Can a GINA STUB fulfil my requirement?

Hi, i'm newbie here, not sure if this is the right place to post my

question. Smile

I need to implement 2 factor authentication for my Windows logon and

would like to know if a GINA STUB can fulfill my requirement or do I

need to write the entire GINA DLL? I read there are risks in

implementing the whole GINA so I will like to avoid that.

The flow:

1. Initial Authentication:

The user enters the username and password on the logon screen, the

logon credentials are then used to authenticate against a remote

authentication server.

--------------------------------------------------------------------------

"Please enter your Username and domain password"

USERNAME: [ ]

PASSWORD: [ ]

--------------------------------------------------------------------------

Alternatively, the credentials can also be used to logon to Windows or

AD (as in the usual process), but I should be able to intercept and

prevent the user from actually logging in whether or not the

credentials have been successfully authenticated - this is because

another set of logon credentials (2nd factor) must be submitted before

finally allowing access.

2. 2nd Factor:

If the first authentication fails, the user is presented with the

failure message returned by the remote authentication server, and the

first logon screen is presented again.

On success, an OTP or one-time-pass-word will be sent to the user, and

the user is then presented with another logon screen which looks like

the following. The user enters the username and OTP.

--------------------------------------------------------------------------

"Please enter the OTP which you have received"

USERNAME: [ ]

OTP: [ ]

--------------------------------------------------------------------------

The logon credentials will then be submitted to the authentication

server again. If the OTP is correct, the user will be allowed to logon

to the machine for real and i should be able to log this event.

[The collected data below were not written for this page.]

(** * Room directory handlers of [backend/routes/api/rooms.js]

    The file holds two variants of the same router, one after the other:
    - the aggregate-cache variant (lines 1-347): every listing goes through
      one combined cache entry per query signature;
    - the split-cache variant (lines 348-673): a sorted set of room ids plus
      one detail entry per room.
    Both are embedded here, as [Aggregate] and [Split], over one model of the
    store, the cache backend and the socket. *)

From Stdlib Require Import ZArith Ascii String DecimalString.
From Stdlib Require DecimalPos DecimalN.
From stdpp Require Import base option list gmap sorting.

Local Open Scope Z_scope.

(** ** JavaScript strings

    A JS string is a sequence of UTF-16 code units. *)

Definition jstring := list N.

(** Literals are written in UTF-8 and decoded to code units. *)
Fixpoint utf16_of_utf8 (bs : list N) : jstring :=
  match bs with
  | [] => []
  | b :: r =>
      if (b <? 0x80)%N then b :: utf16_of_utf8 r
      else if (b <? 0xE0)%N then
        match r with
        | b2 :: r => (N.shiftl (N.land b 0x1F) 6 + N.land b2 0x3F)%N
                     :: utf16_of_utf8 r
        | _ => [b]
        end
      else if (b <? 0xF0)%N then
        match r with
        | b2 :: b3 :: r =>
            (N.shiftl (N.land b 0x0F) 12 + N.shiftl (N.land b2 0x3F) 6
             + N.land b3 0x3F)%N :: utf16_of_utf8 r
        | _ => [b]
        end
      else
        match r with
        | b2 :: b3 :: b4 :: r =>
            let cp := (N.shiftl (N.land b 0x07) 18 + N.shiftl (N.land b2 0x3F) 12
                       + N.shiftl (N.land b3 0x3F) 6 + N.land b4 0x3F - 0x10000)%N in
            (0xD800 + N.shiftr cp 10)%N :: (0xDC00 + N.land cp 0x3FF)%N
            :: utf16_of_utf8 r
        | _ => [b]
        end
  end.

Definition js (s : string) : jstring :=
  utf16_of_utf8 (map N_of_ascii (list_ascii_of_string s)).

(** [WhiteSpace] and [LineTerminator] of ECMAScript, the characters that
    [String.prototype.trim] and [parseInt] strip. *)
Definition isWhiteSpace (c : N) : bool :=
  (bool_decide (c ∈ [0x09; 0x0A; 0x0B; 0x0C; 0x0D; 0x20; 0xA0; 0x1680;
                      0x2028; 0x2029; 0x202F; 0x205F; 0x3000; 0xFEFF]%N)
   || ((0x2000 <=? c)%N && (c <=? 0x200A)%N))%bool.

Fixpoint trimStart (s : jstring) : jstring :=
  match s with
  | c :: r => if isWhiteSpace c then trimStart r else s
  | [] => []
  end.

Definition trimEnd (s : jstring) : jstring := rev (trimStart (rev s)).

Definition trim (s : jstring) : jstring := trimEnd (trimStart s).

(** Truthiness of a string: the empty string is the only falsy one. *)
Definition truthy_str (s : jstring) : bool :=
  match s with [] => false | _ => true end.

(** [String(n)] and [`${n}`] for an integer [n]. *)
Fixpoint digits_of_uint (d : Decimal.uint) : jstring :=
  match d with
  | Decimal.Nil => []
  | Decimal.D0 r => 48%N :: digits_of_uint r
  | Decimal.D1 r => 49%N :: digits_of_uint r
  | Decimal.D2 r => 50%N :: digits_of_uint r
  | Decimal.D3 r => 51%N :: digits_of_uint r
  | Decimal.D4 r => 52%N :: digits_of_uint r
  | Decimal.D5 r => 53%N :: digits_of_uint r
  | Decimal.D6 r => 54%N :: digits_of_uint r
  | Decimal.D7 r => 55%N :: digits_of_uint r
  | Decimal.D8 r => 56%N :: digits_of_uint r
  | Decimal.D9 r => 57%N :: digits_of_uint r
  end.

Definition String_of_Z (n : Z) : jstring :=
  match n with
  | Zneg p => 45%N :: digits_of_uint (Pos.to_uint p)
  | _ => digits_of_uint (N.to_uint (Z.to_N n))
  end.

(** ** [parseInt(string)] with no radix

    The result is [None] for NaN. Numbers are modelled as exact integers;
    the source's doubles agree with them up to 2^53. *)

Definition digit_value (radix : Z) (c : N) : option Z :=
  let c := Z.of_N c in
  let v := if (48 <=? c) && (c <=? 57) then Some (c - 48)
           else if (97 <=? c) && (c <=? 122) then Some (c - 87)
           else if (65 <=? c) && (c <=? 90) then Some (c - 55)
           else None in
  match v with
  | Some d => if d <? radix then Some d else None
  | None => None
  end.

(** Reads the longest prefix of digits; [acc] is [None] until a digit is
    seen. *)
Fixpoint read_digits (radix : Z) (acc : option Z) (s : jstring) : option Z :=
  match s with
  | c :: r =>
      match digit_value radix c with
      | Some d => read_digits radix (Some (default 0 acc * radix + d)) r
      | None => acc
      end
  | [] => acc
  end.

Definition parseInt_string (s : jstring) : option Z :=
  let s := trimStart s in
  let '(sign, s) :=
    match s with
    | 45%N :: r => (-1, r)
    | 43%N :: r => (1, r)
    | _ => (1, s)
    end in
  let '(radix, s) :=
    match s with
    | 48%N :: 120%N :: r => (16, r)
    | 48%N :: 88%N :: r => (16, r)
    | _ => (10, s)
    end in
  match read_digits radix None s with
  | Some m => Some (sign * m)
  | None => None
  end.

(** A query parameter is absent ([undefined]) or a string; [parseInt] of
    [undefined] reads the string "undefined" and yields NaN. *)
Definition parseInt (q : option jstring) : option Z :=
  match q with
  | Some s => parseInt_string s
  | None => None
  end.

(** [x || d] on a number: NaN and 0 are falsy. *)
Definition num_or (x : option Z) (d : Z) : Z :=
  match x with
  | Some 0 | None => d
  | Some n => n
  end.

If OTP authentication fails, the user is presented with the failure

message returned by the remote authentication server, and the

following logon screen is presented:

--------------------------------------------------------------------------

"Sorry, you have enter the wrong OTP, please enter the OTP again or

enter your domain password to generate another OTP"

USERNAME: [ ]

OTP/PASSWORD: [ ]

--------------------------------------------------------------------------

Note: Yes, I know that Windows 2008 and Vista uses a the new CP

method, but I'll need to implement GINA for Windows 2003 Servers. I

thought I'll implement CP after that, hopefully I can reuse as much of

the code as possible.

Any suggestions you be much appreciated.